A última, com a inclusão deste § 3º pela lei ora em estudo, objetiva punir com maior severidade aquele que ao praticar homicídio culposo na direção de veículo automotor, esteja sob a influência de álcool ou de qualquer outra substância psicoativa que determine dependência. Neste caso, a pena privativa de liberdade não será a de detenção de dois a quatro anos, mas sim, reclusão de cinco a oito anos. As demais penas principais, que são aplicadas de forma cumulativa, não foram alteradas em relação ao crime tipificado no caput do artigo.
“Art. 303. Praticar lesão corporal culposa na direção de veículo automotor:
Penas – detenção, de seis meses a dois anos e suspensão ou proibição de se obter a permissão ou a habilitação para dirigir veículo automotor.
Parágrafo único. Aumenta-se a pena de um terço à metade, se ocorrer qualquer das hipóteses do parágrafo único do artigo anterior. (Redação alterada pela Lei nº 12.971, de 2014)
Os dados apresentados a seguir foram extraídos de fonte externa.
Lemma checkIn_restarts_timer_witness :
  exists rc,
    checkIn funded (envOf alice 5000000) = Ok rc /\
    isOk (executeWill (post rc) (envOf bob (5000000 + 2592000)) alice) = false.
Proof.
  destruct (checkIn funded (envOf alice 5000000)) as [rc|f] eqn:Hrun;
    [|vm_compute in Hrun; discriminate].
  exists rc. split; [reflexivity|].
  destruct (checkIn_restarts_timer funded _ rc Hrun) as [Hw Hlate].
  apply (Hlate (envOf bob (5000000 + 2592000))).
  cbn [sender envOf] in Hw |- *. rewrite Hw, funded_alice. cbn. lia.
Defined.

(** *** Creation and enrolment *)

(** X16.  A will that [createWill] has just created is blank apart from
    its clock: no beneficiaries, both vaults empty, not executed,
    [lastCheckIn] the block time, and both periods positive as given. *)
Theorem created_will_is_blank s e cip dp rc :
  reachable s -> createWill s e cip dp = Ok rc ->
  getWill (post rc) (sender e)
  = {| testator := sender e; beneficiaries := [];
       lockedVault := 0; flexibleVault := 0;
       lastCheckIn := timestamp e; checkInPeriod := cip;
       disputePeriod := dp; executed := false |}
  /\ 0 < cip /\ 0 < dp.
Proof.
  intros Hr H.
  destruct (exec_writes s e (CreateWill cip dp) rc H) as (k & w' & Hpost & Hw).
  inversion Hw as [cip0 dp0 w0 Ht Hc Hd| | | | | | | |]; subst.
  destruct (reachable_ownKey s (sender e) Hr) as (_ & Hblank & _).
  destruct (Hblank Ht) as (Hbs & Hl & Hf & _).
  rewrite Hpost, getWill_insert_eq, Hbs, Hl, Hf. auto.
Qed.

Lemma created_will_is_blank_witness :
  exists rc,
    createWill distributed (envOf mallory 4000000) 86400 3600 = Ok rc /\
    beneficiaries (getWill (post rc) mallory) = [].
Proof.
  destruct (createWill distributed (envOf mallory 4000000) 86400 3600)
    as [rc|f] eqn:Hrun; [|vm_compute in Hrun; discriminate].
  exists rc. split; [reflexivity|].
  destruct (created_will_is_blank distributed _ _ _ rc reachable_distributed Hrun)
    as [Hw _].
  cbn [sender envOf] in Hw. rewrite Hw. reflexivity.
Defined.
Lemma step_lookup_ne c i j : i ≠ j -> (step c i).2 !! j = c.2 !! j.
Proof.
  intros Hne. unfold step. destruct (devices !! i); [|done]. destruct (c.2 !! i); [|done].
  destruct (snapshot_step _ _ _ _). simpl. by apply list_lookup_insert_ne.
Qed.

Lemma step_lookup_eq c i device p :
  devices !! i = Some device -> c.2 !! i = Some p ->
  (step c i).2 !! i = Some (snapshot_step i device p c.1).1.
Proof.
  intros Hd Hp. unfold step. rewrite Hd, Hp.
  destruct (snapshot_step _ _ _ _) eqn:E. simpl.
  apply list_lookup_insert_eq. by eapply lookup_lt_Some.
Qed.

(** A finished task stays as it is, whoever steps. *)
Lemma step_finished_stable c i j r :
  c.2 !! j = Some (Finished r) -> (step c i).2 !! j = Some (Finished r).
Proof.
  intros Hj. destruct (decide (i = j)) as [->|Hne].
  - unfold step. destruct (devices !! j) eqn:Hd; [|done]. rewrite Hj. simpl.
    apply list_lookup_insert_eq. by eapply lookup_lt_Some.
  - by rewrite step_lookup_ne.
Qed.

Lemma iter_length n i c : length (Nat.iter n (fun c => step c i) c).2 = length c.2.
Proof. induction n as [|n IH]; [done|]. simpl. by rewrite step_length. Qed.

Lemma iter_finished_stable n i j r c :
  c.2 !! j = Some (Finished r) ->
  (Nat.iter n (fun c => step c i) c).2 !! j = Some (Finished r).
Proof. intros Hj. induction n as [|n IH]; [done|]. simpl. by apply step_finished_stable. Qed.

Lemma iter_finishes n i device c p :
  devices !! i = Some device -> c.2 !! i = Some p -> steps_left commands p <= n ->
  exists r, (Nat.iter n (fun c => step c i) c).2 !! i = Some (Finished r).
Proof.
  intros Hd. revert c p. induction n as [|n IH]; intros c p Hp Hn.
  - simpl. assert (Hf : finished p) by (apply steps_left_0; lia).
    destruct p; try done. by eexists.
  - rewrite Nat.iter_succ_r.
    apply (IH (step c i) (snapshot_step i device p c.1).1).
    + by apply step_lookup_eq.
    + pose proof (steps_left_step i device p c.1). lia.
Qed.

Lemma finish_length c i : length (finish c i).2 = length c.2.
Proof. unfold finish. destruct (c.2 !! i); [|done]. apply iter_length. Qed.

Lemma finish_finished_stable c i j r :
  c.2 !! j = Some (Finished r) -> (finish c i).2 !! j = Some (Finished r).
Proof.
  intros Hj. unfold finish. destruct (c.2 !! i); [|done]. by apply iter_finished_stable.
Qed.

Lemma finish_finishes c i :
  length c.2 = length devices -> i < length devices ->
  exists r, (finish c i).2 !! i = Some (Finished r).
Proof.
  intros Hlen Hi. unfold finish.
  destruct (lookup_lt_is_Some_2 c.2 i) as [p Hp]; [lia|].
  destruct (lookup_lt_is_Some_2 devices i) as [device Hd]; [lia|].
  rewrite Hp. by eapply iter_finishes.
Qed.

Lemma fold_finish_length l c : length (fold_left finish l c).2 = length c.2.
Proof.
  revert c. induction l as [|i l IH]; intros c; [done|].
  simpl. by rewrite IH, finish_length.
Qed.

Lemma fold_finish_stable l c j r :
  c.2 !! j = Some (Finished r) -> (fold_left finish l c).2 !! j = Some (Finished r).
Proof.
  revert c. induction l as [|i l IH]; intros c Hj; [done|].
  simpl. by apply IH, finish_finished_stable.
Qed.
Este artigo foi objeto de alteração legislativa por duas vezes, em 2014 e pela lei em estudo, em 2017. Com a inclusão deste parágrafo 2º, assim como em relação ao crime tipificado no art. 302, se está a indicar para a sociedade e especialmente aos condutores de veículos automotores, que se deve ter muita responsabilidade, pois, se vier a ocorrer a prática de lesão corporal culposa na direção de veículo automotor, a pena privativa de liberdade é de seis meses a dois anos; contudo, se o condutor do veículo estiver com a capacidade psicomotora alterada em razão da influência de álcool ou de outra substância psicoativa que determine dependência, e se do crime resultar lesão corporal de natureza grave ou gravíssima, a pena privativa de liberdade é de reclusão de dois a cinco anos.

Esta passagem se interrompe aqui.